The expression of ABA biosynthesis and metabolic pathway genes during jujube fruit development and ripening suggested a balancing role for regulating the expression of NCED, CYP707A, and BG genes and determining the accumulation of endogenous ABA [5, 29, 30]. Although the ZjNCED3 expression level was not high, it tended to increase, which correlated with ABA accumulation; the ZjNCED3 protein also showed an amino acid sequence similarity of 64% with the AtNCED6 (AT3G24220) protein, which was crucial in controlling ABA biosynthesis in Arabidopsis. These results indicated ZjNCED3 could also be important in determining ABA biosynthesis in Chinese jujube fruit.

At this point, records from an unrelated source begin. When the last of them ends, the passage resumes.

(* ===== verification/DatabaseFacts.v ===== *)
(** The database facade: what opening, closing and the operations do, and what
    is left of a session when the database is opened again. *)
From stdpp Require Import base strings list gmap.
From Stdlib Require Import ZArith Lia.
From S2P Require Import Prelude Config Formats PageAlloc SpaceMgr Buffers DbFile Pages PageFacts Keys Nodes Tree TreeSnapshot Wal WalManager WalFacts WalLog WalReopen WalSink Recovery RecoveryFacts TreeLog LogScan Database.

(** ** Files beside the one a call works on *)

(** The file systems agree on everything but the file [p]. *)
Definition only_file (p : string) (fs fs' : FileSystem) : Prop :=
  (∀ q, q ≠ p → fs_files fs' !! q = fs_files fs !! q) ∧ fs_denied fs' = fs_denied fs.
#[global] Instance only_file_preorder p : PreOrder (only_file p).
Proof.
  split; [by split|]. intros a b c [H1 H2] [H3 H4]. split; [|congruence].
  intros q Hq. by rewrite (H3 q Hq), (H1 q Hq).
Qed.

(** The stream is open over [p] and nothing else has changed since [fs]. *)
Definition works_on (p : string) (fs : FileSystem) (d : DatabaseFile) : Prop :=
  s_file (df_stream d) = Some p ∧ only_file p fs (df_fs d).

Lemma works_seek p fs pos : holds (works_on p fs) (DatabaseFile_seek pos) (λ _, True).
Proof.
  intros d [H1 H2]. unfold DatabaseFile_seek. case_match; [done|]. split; [|done].
  split; [|done]. cbn. unfold stream_seekp, stream_seekg. by repeat case_match.
Qed.
Lemma works_write p fs bs : holds (works_on p fs) (DatabaseFile_writeBytes bs) (λ _, True).
Proof.
  intros d [H1 H2]. unfold DatabaseFile_writeBytes. rewrite H1. cbv zeta. case_match; [|done].
  split; [|done]. assert (Hs : only_file p (df_fs d) (mkFileSystem (<[p:=file_write (s_pos (df_stream d)) bs (df_bytes d)]>
    (fs_files (df_fs d))) (fs_denied (df_fs d)) (fs_what (df_fs d)))).
  { split; [|done]. intros q Hq. cbn. by rewrite lookup_insert_ne. }
  case_match; split; cbn; try done; by etransitivity.
Qed.
Lemma works_flush p fs : holds (works_on p fs) DatabaseFile_flush (λ _, True).
Proof. intros d Hd. unfold DatabaseFile_flush. by repeat case_match. Qed.
Lemma works_writePage p fs pg : holds (works_on p fs) (DatabaseFile_writePage pg) (λ _, True).
Proof.
  unfold DatabaseFile_writePage. apply holds_if; [by apply holds_lift|].
  eapply holds_bind; [apply works_seek|intros _ _].
  eapply holds_bind; [apply works_write|intros _ _; apply works_write].
Qed.

(** ** The storage file *)

Lemma storage_open fs p create : p ∉ fs_denied fs → create = true ∨ is_Some (fs_files fs !! p) →
  ∃ d c, DatabaseFile_open p create (DatabaseFile_make fs) = (Ok tt, d) ∧ opened d p c ∧ works_on p fs d ∧
    default [] (fs_files fs !! p) = c.
Proof.
  intros Hd Hc. unfold DatabaseFile_open, DatabaseFile_make. cbn. destruct (fs_files fs !! p) as [c|] eqn:E.
  - rewrite bool_decide_eq_true_2, andb_false_r by eauto. unfold stream_open. cbn.
    rewrite bool_decide_eq_false_2, E by done. cbn.
    eexists _, c. split; [reflexivity|]. split; [|by split].
    split; cbn; try done. unfold df_bytes. cbn. by rewrite E.
  - destruct Hc as [-> | [? [=]]]. rewrite bool_decide_eq_false_2 by (by intros [? ?]). cbn.
    unfold stream_create. cbn. rewrite bool_decide_eq_false_2 by done. cbn.
    eexists _, []. split; [reflexivity|]. split; [split; cbn; try done; apply lookup_insert_eq|].
    split; [|done]. split; [done|]. split; [|done]. intros q Hq. cbn. by rewrite lookup_insert_ne.
Qed.

(** The first page of a new file. *)
Definition header_page : Page := bp_page (HeaderPage_create kVersionMajor kVersionMinor 0).
Lemma header_page_ok : Page_ok header_page ∧ Page_id header_page = 0.
Proof. split; [|reflexivity]. apply page_fresh_ok. right. right. by eexists _, _, _. Qed.
(** ** Opening a database over an intact log *)

Lemma initialize_intact fs w rs : w ∉ fs_denied fs → fs_files fs !! w = Some (wal_header ++ intact_log rs) →
  zlen (intact_log rs) < 2 ^ 61 → ordered LSN_invalid rs →
  ∃ m, LogManager_initialize w false (LogManager_make fs) = (Ok tt, m) ∧
    log_at w (wal_header ++ intact_log rs) m LogReader_make m ∧ lm_initialized m = true.
Proof.
  intros Hd Hf Hl Ho. destruct (logfile_open fs w (intact_log rs) Hd (or_intror Hf) (intact_aligned rs) Hl) as (f & Ef & Rf & _).
  destruct (validate_ready f w _ Rf) as (f' & Ev & Rf').
  set (m1 := set_lmfile f' (set_lmfile f (LogManager_make fs))).
  assert (H1 : log_at w (wal_header ++ intact_log rs) m1 LogReader_make m1) by by split.
  assert (Hr : ∃ m, (if negb false && (WalFileHeader_kSize <? LogFile_fileSize (lm_file m1)) then LogWriter_restoreFromFile else mret tt) m1
      = (Ok tt, m) ∧ log_at w (wal_header ++ intact_log rs) m LogReader_make m).
  { destruct (negb false && _); [|by eexists].
    destruct (restoreFile_intact w rs m1 LogReader_make m1 Ho H1) as (m & E & H2 & _). eauto. }
  destruct Hr as (m2 & Er & H2). exists (set_reader LogReader_make (set_initialized true m2)). split; [|split; [|done]].
  - unfold LogManager_initialize. cbn [lm_initialized LogManager_make]. unfold mbind, M_bind.
    rewrite (on_logfile_eq _ _ (Ok tt) f) by exact Ef. cbv beta iota.
    rewrite (on_logfile_eq _ _ (Ok tt) f') by exact Ev. fold m1. unfold gets. cbv beta iota. by rewrite Er.
  - destruct H2 as [A1 A2 A3 A4 A5]. by split.
Qed.

(** The keys a history binds, and the bindings a tree can hold. *)
Fixpoint bound_keys (es : list LogEntry) : gset Key :=
  match es with
  | [] => ∅
  | EUpdate key _ :: es => {[key]} ∪ bound_keys es
  | _ :: es => bound_keys es
  end.
Definition entry_valid (cfg : BTreeNodeConfig) (e : LogEntry) : Prop :=
  match e with EUpdate key ref => PageReference_isValid ref = true ∧ key_fits cfg key | _ => True end.

Lemma valid_entries_fit cfg es (K : gset Key) : bound_keys es ⊆ K → Forall (entry_valid cfg) es → Forall (entry_fits K cfg) es.
Proof.
  intros HK Hes. induction Hes as [|e es He _ IH]; [constructor|]. cbn [bound_keys] in HK. destruct e as [key ref|key|].
  - constructor; [|apply IH; set_solver]. destruct He. cbn. split_and!; [done|done|set_solver].
  - constructor; [done|by apply IH].
  - constructor; [done|by apply IH].
Qed.
(** The report of a sound database. *)
Definition sound_report : DiagnosticReport :=
  [mkFinding SevInfo "btree" "structure valid"; mkFinding SevInfo "wal" "log valid"].

Lemma idle_analyze to_string p img f d : db_idle p img f d → fresh_tree (db_tree d) →
  ∃ d', ConsistencyChecker_analyze to_string d = (Ok sound_report, d') ∧ db_idle p img f d' ∧ db_tree d' = db_tree d.
Proof.
  intros Hd Ht. pose proof Hd as [H1 H2 H3 H4 H5 H6 H7].
  unfold ConsistencyChecker_analyze. rewrite H1, H3, fresh_valid by done. destruct Ht as (-> & _). cbn [negb].
  destruct (live_validate _ _ _ H6) as (g & Ev & Lv & Wv).
  destruct (idle_dbwal LogManager_validate _ _ p img f d Hd Ev Lv (Wv _ H7)) as (d1 & E1 & I1 & T1). rewrite E1.
  exists d1. split; [|done].
  match goal with |- context [d_gtb ?a ?b] => assert (Hg : d_gtb a b = false) by (vm_compute; reflexivity); rewrite Hg end.
  reflexivity.
Qed.

(** The log under another file system that has the same log file. *)
Lemma live_in m w c n fs : log_live m w c n → fs_files fs !! w = Some c → w ∉ fs_denied fs →
  log_live (manager_in fs m) w c n.
Proof. intros [Hi [A [] B C D] [] He Hn Hr] Hf Hd. split; try done; split; try done. Qed.

Lemma scan_dbfile_eq d o f r : IntegrityScanner_scan (file_in (db_fs d) (db_file d), []) = (o, (f, r)) →
  scan_dbfile d = (o, with_file f d).
Proof. intros E. unfold scan_dbfile, on_dbfile. cbv beta. by rewrite E. Qed.
Lemma idle_scan p rest f d : db_idle p (page_image header_page ++ rest) f d →
  ∃ f' d', scan_dbfile d = (Ok tt, d') ∧ db_idle p (page_image header_page ++ rest) f' d' ∧ db_tree d' = db_tree d.
Proof.
  set (img := page_image header_page ++ rest). intros [H1 H2 H3 H4 H5 H6 H7]. subst f.
  pose proof (walPath_ne p) as Hne. destruct H7 as [Hs [Ho Hden]]. change (df_fs (lf_file (lm_file (db_manager d)))) with (db_fs d) in *.
  set (g := file_in (db_fs d) (db_file d)).
  assert (Og : opened g p img) by (destruct H5; split; try done; cbn; [by rewrite Ho|by rewrite Hden]).
  destruct (scan_header g p rest [] Og) as (f' & Es & O').
  destruct (works_scan p (db_fs d) g []) as [_ [Wo Wd]]; [split; [apply (op_file _ _ _ Og)|done]|]. rewrite Es in Wo, Wd. cbn [fst snd] in Wo, Wd.
  pose proof (lg_opened _ _ _ (ll_file _ _ _ _ H6)) as Ol.
  assert (HL : log_live (manager_in (df_fs f') (db_manager d)) (walPathFor p) wal_header 1).
  { apply live_in; [done|rewrite Wo by done; apply (op_bytes _ _ _ Ol)|rewrite Wd; apply (op_allowed _ _ _ Ol)]. }
  exists f', (with_file f' d). split; [exact (scan_dbfile_eq d _ f' _ Es)|]. split; [|done]. by split.
Qed.

(** What a passing run prints. *)
Definition passing_text : string := verify_text None sound_report None.

Lemma verify_open_idle to_string ord p rest f d : db_idle p (page_image header_page ++ rest) f d → fresh_tree (db_tree d) →
  ∃ d', verify_open to_string ord d = (Ok (mkExit 0 passing_text EmptyString), d') ∧ db_open d' = false ∧
    fs_files (db_fs d') !! p = Some (page_image header_page ++ rest) ∧
    fs_files (db_fs d') !! walPathFor p = Some wal_header.
Proof.
  intros Hd Ht. destruct (idle_validate ord p _ f d Hd Ht) as (d1 & E1 & I1 & T1).
  destruct (idle_analyze to_string p _ f d1 I1) as (d2 & E2 & I2 & T2); [by rewrite T1|].
  destruct (idle_scan p rest f d2 I2) as (f' & d3 & E3 & I3 & T3).
  assert (Hk : tree_keys (db_tree d3)).
  { rewrite T3, T2, T1. destruct Ht as (_ & _ & _ & Hl & Hi). split; intros id x; [rewrite Hl|rewrite Hi]; by rewrite lookup_empty. }
  destruct (close_session p _ 0 [] d3 (idle_session _ _ _ _ I3 Hk)) as (d4 & blob & E4 & O4 & _ & Hn & _ & _ & F1 & _ & F2 & _); [lia|].
  rewrite Hn, app_nil_r in F1 by (done || apply (ll_empty _ _ _ _ (di_log _ _ _ _ I3))).
  unfold verify_open, mbind, M_bind, status. rewrite E1, E2, E3, E4. by exists d4.
Qed.

(** Opening again leaves a data file as it is. *)
Lemma storage_image_again old : storage_image false (storage_image true old) = storage_image true old.
Proof.
  destruct (storage_image_header true old eq_refl) as [_ Hz]. set (c := storage_image true old) in *.
  unfold storage_image. cbn [orb]. by rewrite (proj2 (Z.ltb_ge _ _)) by (change kPageSize with 4096; lia).
Qed.

Lemma verify_blank to_string h prog p fs rest args : p ∉ fs_denied fs → log_blank fs (walPathFor p) false → h_ord h [] = [] →
  is_Some (fs_files fs !! p) → storage_image false (default [] (fs_files fs !! p)) = page_image header_page ++ rest →
  ∃ fs', quartzdb_verify to_string h (prog :: p :: args) fs = (Ok (mkExit 0 passing_text EmptyString), fs') ∧
    fs_files fs' !! p = Some (page_image header_page ++ rest) ∧ fs_files fs' !! walPathFor p = Some wal_header.
Proof.
  intros Hd Hw Ho Hp Hi.
  destruct (open_blank (h_ord h) fs (h_clock h) verify_options p false eq_refl Hd (or_intror Hp) Hw) as (f & d & E & _ & Hid & Ht).
  rewrite Hi in Hid. cbv zeta in Ht. change (do_recoverOnOpen verify_options) with true in Ht. cbv iota in Ht.
  destruct (verify_open_idle to_string (h_ord h) p rest f d Hid) as (d' & Ev & Od & F1 & F2); [rewrite Ht; by apply fresh_cleared|].
  unfold quartzdb_verify, verify_session, mbind at 1, M_bind at 1, status. rewrite E, Ev.
  unfold Database_destroy, Database_close. rewrite Od. cbn [negb snd]. by exists (db_fs d').
Qed.

(** ** The diagnostics of a database in use *)

(** In a session whose log has a record, [validate] does not pass and the report
    has an error. *)
Lemma session_diagnosed p img k blob ord to_string d : db_session p img k blob d → 0 <= k < 2 ^ 41 → blob ≠ [] →
  (Database_validate ord d).1 ≠ Ok tt ∧
  ∃ report d', ConsistencyChecker_analyze to_string d = (Ok report, d') ∧ report_passed report = false.
Proof.
  intros Hd Hk Hb. pose proof (session_starts _ _ _ _ _ Hd Hb) as Hz. pose proof Hd as [H1 H2 H3 _ [L1 L2 L3 L4 L5 [L6 _] _ _]].
  destruct (zero_validate blob Hz) with (m := db_manager d) as (e & m & Ev & _).
  - apply Forall_app_2; [|done]. apply (bool_decide_unpack (Forall (λ b, 0 <= b < 256) wal_header)). vm_compute. exact I.
  - rewrite zlen_app. change (zlen wal_header) with 16. lia.
  - split; [done|]. apply (opened_view _ (walPathFor p)); [apply (lg_attached _ _ _ L4)|apply L4].
  - assert (Ed : ∃ d', on_dbwal LogManager_validate d = (Err e, d')).
    { unfold on_dbwal. fold (db_manager d). rewrite Ev. eauto. }
    destruct Ed as (d' & Ed). split.
    + unfold Database_validate, guard_db, ConsistencyChecker_check. rewrite H1, H3. cbn [negb when]. unfold mbind, M_bind, lift.
      destruct (BTree_validate (db_tree d)); try done. by rewrite Ed.
    + unfold ConsistencyChecker_analyze. rewrite H1, H3. cbn [negb]. rewrite Ed. eexists _, d'. split; [reflexivity|].
      unfold report_status, report_add, report_passed. rewrite forallb_app. cbn. by rewrite andb_false_r.
Qed.

(** A new database in which an insertion has succeeded fails its own validation,
    while it is open, whatever else was inserted and erased. *)
Theorem database_in_use_invalid ord ord' to_string fs clock o p ops :
  do_enableWal o = true → p ∉ fs_denied fs → walPathFor p ∉ fs_denied fs →
  fs_files fs !! walPathFor p = None → Forall dbop_ok ops → zlen ops < 2 ^ 40 - 1 →
  ∃ d0, Database_open ord p true (Database_make fs clock o) = (Ok tt, d0) ∧
    ((run_all ops d0).1 = true →
     (Database_validate ord' (run_all ops d0).2).1 ≠ Ok tt ∧
     ∃ report d', ConsistencyChecker_analyze to_string (run_all ops d0).2 = (Ok report, d') ∧ report_passed report = false).
Proof.
  intros Hw Hd Hdw Hf Hops Hl. destruct (open_new ord fs clock o p Hw Hd Hdw Hf) as (d0 & E0 & S0). pose proof (zlen_nonneg ops).
  destruct (run_all_session p _ ops Hops 0 [] d0 S0) as (blob & S1 & _ & Hsome); [lia..|].
  exists d0. split; [done|]. intros Hin. eapply session_diagnosed; [exact S1|lia|auto].
Qed.

(** ** The verdict of the tool *)

(** C35: The verifier refuses every database that was used.  Create a database with
    a write-ahead log, insert and erase keys in any order and close it, which
    succeeds; then run [quartzdb_verify] on it, in a new process
    whose hash maps are traversed in any order.  If an insertion succeeded the
    tool prints nothing but [Open failed] and its reason, on the standard error,
    and exits with 2; a database that was closed as it was created passes with 0
    and the lines of a sound report. *)
Theorem quartzdb_verify_verdict to_string h prog args ord fs clock o p ops :
  do_enableWal o = true → p ∉ fs_denied fs → walPathFor p ∉ fs_denied fs →
  fs_files fs !! walPathFor p = None → Forall dbop_ok ops → zlen ops < 2 ^ 40 - 1 → (∀ l, h_ord h l ≡ₚ l) →
  ∃ d0 d1, Database_open ord p true (Database_make fs clock o) = (Ok tt, d0) ∧
    Database_close (run_all ops d0).2 = (Ok tt, d1) ∧
    ((run_all ops d0).1 = true → ∃ e fs', quartzdb_verify to_string h (prog :: p :: args) (db_fs d1) =
       (Ok (mkExit 2 EmptyString (line ["Open failed: "; Status_toString (Some e)])), fs')) ∧
    (ops = [] → ∃ fs', quartzdb_verify to_string h (prog :: p :: args) (db_fs d1) =
       (Ok (mkExit 0 passing_text EmptyString), fs')).
Proof.
  intros Hw Hd Hdw Hf Hops Hl Hord.
  destruct (open_blank ord fs clock o p true Hw Hd (or_introl eq_refl)) as (f & d0 & E0 & _ & I0 & T0); [split; auto|].
  assert (Hk : tree_keys (db_tree d0)) by (rewrite T0; by destruct (do_recoverOnOpen o)).
  pose proof (idle_session _ _ _ _ I0 Hk) as S0. pose proof (zlen_nonneg ops).
  destruct (run_all_session p _ ops Hops 0 [] d0 S0) as (blob & S1 & _ & Hsome); [lia..|]. rewrite Z.add_0_l in S1.
  exists d0.
  destruct (close_session p _ _ blob _ S1) as (d1 & blob' & E1 & _ & Hst & Hnil & Hb & Hz & F1 & F2 & F3 & F4); [lia|].
  exists d1. split; [done|]. split; [done|]. split.
  - intros Hin. destruct (open_zero_log (h_ord h) (db_fs d1) (h_clock h) verify_options p false blob') as (e & d2 & E2 & O2); try done.
    + by right.
    + apply Hst, Hsome, Hin.
    + apply Forall_app_2; [|done]. apply (bool_decide_unpack (Forall (λ b, 0 <= b < 256) wal_header)). vm_compute. exact I.
    + rewrite zlen_app. change (zlen wal_header) with 16. lia.
    + exists e. unfold quartzdb_verify, verify_session, mbind, M_bind, status. rewrite E2. eauto.
  - intros ->. cbn [run_all snd] in *.
    destruct (storage_image_header true (default [] (fs_files fs !! p)) eq_refl) as [Hi Hsz].
    destruct (close_session p _ 0 [] d0 S0) as (d1' & blob'' & E1' & _ & _ & Hnil' & _ & _ & F1' & _); [lia|].
    rewrite E1 in E1'. injection E1' as <-. rewrite Hnil', app_nil_r in F1' by (done || apply (ll_empty _ _ _ _ (di_log _ _ _ _ I0))).
    destruct (verify_blank to_string h prog p (db_fs d1) (zdrop 4096 (default [] (fs_files fs !! p))) args) as (fs' & Ev & _); try done.
    + split; [done|]. by right.
    + apply Permutation_nil. symmetry. apply Hord.
    + rewrite F3. change (default [] (Some ?c)) with c. by rewrite storage_image_again.
    + eauto.
Qed.

(** Witness: one database in which a key was inserted, and one that was only created. *)
Lemma quartzdb_verify_verdict_witness :
  let verify d := quartzdb_verify (λ _, "0.0") demo_host ["quartzdb_verify"; "db"] (db_fs d) in
  (∃ d0 d1, Database_open id "db" true demo_db = (Ok tt, d0) ∧ Database_close (run_all demo_ops d0).2 = (Ok tt, d1) ∧
    ∃ e fs', verify d1 = (Ok (mkExit 2 EmptyString (line ["Open failed: "; Status_toString (Some e)])), fs')) ∧
  (∃ d0 d1, Database_open id "db" true demo_db = (Ok tt, d0) ∧ Database_close d0 = (Ok tt, d1) ∧
    ∃ fs', verify d1 = (Ok (mkExit 0 passing_text EmptyString), fs')).
Proof.
  intros verify.
  assert (Hops : Forall dbop_ok demo_ops) by (repeat constructor; vm_compute; first [reflexivity|discriminate]).
  split.
  - destruct (quartzdb_verify_verdict (λ _, "0.0") demo_host "quartzdb_verify" [] id (mkFileSystem ∅ ∅ "no such file")
      (λ n, Z.of_nat n + 1) DatabaseOptions_default "db" demo_ops) as (d0 & d1 & E0 & E1 & H & _);
      [reflexivity|apply not_elem_of_empty|apply not_elem_of_empty|reflexivity|exact Hops|reflexivity|reflexivity|].
    exists d0, d1. split; [exact E0|]. split; [exact E1|]. apply H.
    apply (f_equal snd) in E0. cbn [snd] in E0. rewrite <-E0. vm_compute. reflexivity.
  - destruct (quartzdb_verify_verdict (λ _, "0.0") demo_host "quartzdb_verify" [] id (mkFileSystem ∅ ∅ "no such file")
      (λ n, Z.of_nat n + 1) DatabaseOptions_default "db" []) as (d0 & d1 & E0 & E1 & _ & H);
      [reflexivity|apply not_elem_of_empty|apply not_elem_of_empty|reflexivity|constructor|reflexivity|reflexivity|].
    exists d0, d1. split; [exact E0|]. split; [exact E1|]. exact (H eq_refl).
Defined.
(** ** Machine integers *)

(** [z as uN]: the value modulo [2^w]. *)
Definition uwrap (w z : Z) : Z := (z mod 2 ^ w)%Z.
(** [z as iN]: two's complement. *)
Definition swrap (w z : Z) : Z := ((z + 2 ^ (w - 1)) mod 2 ^ w - 2 ^ (w - 1))%Z.

Definition in_u (w z : Z) : bool := (0 <=? z)%Z && (z <? 2 ^ w)%Z.
Definition in_i (w z : Z) : bool := (- 2 ^ (w - 1) <=? z)%Z && (z <? 2 ^ (w - 1))%Z.

(** [to_be_bytes] of an integer of [n] bytes: truncation is part of it, so it
    also stands for a cast followed by [to_be_bytes]. *)
Fixpoint be (n : nat) (z : Z) : bytes :=
  match n with
  | O => []
  | S n' => be n' (z / 256) ++ [Z_to_byte z]
  end.

(** [uN::from_be_bytes]. *)
Definition from_be (l : bytes) : Z :=
  foldl (fun acc b => (acc * 256 + byte_to_Z b)%Z) 0%Z l.

(** [iN::from_be_bytes], with the width given by the number of bytes. *)
Definition from_be_signed (l : bytes) : Z :=
  swrap (8 * Z.of_nat (length l)) (from_be l).

(** ** Slices *)

(** [&data[a..b]]. *)
Definition slice {E A} (data : list A) (a b : nat) : res E (list A) :=
  if (a <=? b) && (b <=? length data) then Ok (take (b - a) (drop a data)) else Panic.

(** [[data[off], ..., data[off + n - 1]]]: [n] indexed reads. *)
Definition read_at {E} (n : nat) (data : bytes) (off : nat) : res E bytes :=
  if off + n <=? length data then Ok (take n (drop off data)) else Panic.

(** [k.starts_with(p)]. *)
Definition starts_with (k p : bytes) : bool := bool_decide (p `prefix_of` k).

(** ** The order of keys *)

(** Lexicographic order of byte strings, unsigned bytes: the order of [Ord for
    Vec<u8>] and of RocksDB's default comparator. *)
Fixpoint bytes_ltb (a b : bytes) : bool :=
  match a, b with
  | _, [] => false
  | [], _ :: _ => true
  | x :: a', y :: b' =>
      (byte_to_Z x <? byte_to_Z y)%Z || ((byte_to_Z x =? byte_to_Z y)%Z && bytes_ltb a' b')
  end.
Definition bytes_leb (a b : bytes) : bool := negb (bytes_ltb b a).
Definition bytes_lt (a b : bytes) : Prop := bytes_ltb a b = true.
Definition bytes_le (a b : bytes) : Prop := bytes_leb a b = true.
#[global] Instance bytes_lt_dec : RelDecision bytes_lt.
Proof. intros a b. unfold bytes_lt. apply _. Defined.
#[global] Instance bytes_le_dec : RelDecision bytes_le.
Proof. intros a b. unfold bytes_le. apply _. Defined.

(** ** Automation *)

Create HintDb rhyda.
Create Rewrite HintDb rhyda.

Although the expression of ZjNCED1 and ZjNCED2 failed to parallel the ABA accumulation, these genes may also participate in this process; for example, CsNCED2 appeared to play a subsidiary role in ABA accumulation, as the gene product was restricted to chromoplast-containing tissue in Citrus fruit [31]. While CYP707As were shown to catalyze ABA degradation [32, 33], we found that the expression of ZjCYP707A3, ZjCYP707A4, and ZjCYP707A5 decreased at the onset of jujube fruit ripening, suggesting a developmental stage-dependent expression pattern [27], which was also reported in watermelon (Cla020637 and Cla016011) [11] and mulberry (MaCYP707–1-4) [34]. In addition, ZjCYP707A2 showed increased expression at the FR stage, which we propose is related to the decrease in ABA content at that stage. With respect to BGs, the encoded enzymes catalyze the hydrolysis of glycosylated-ABA and rapidly increase the content of free ABA in plant tissues [35]. Our results suggested that ZjBG4, ZjBG5, ZjBG8, and ZjBG9 are potentially involved in regulating ABA accumulation due to their expression patterns being consistent with dynamic changes in ABA [5, 23]; inhibiting the expression of FaBG3 decreased the ABA content and delayed strawberry fruit ripening [36]. In cucumber, two BGs were also identified as being involved in the regulation of ABA accumulation [23].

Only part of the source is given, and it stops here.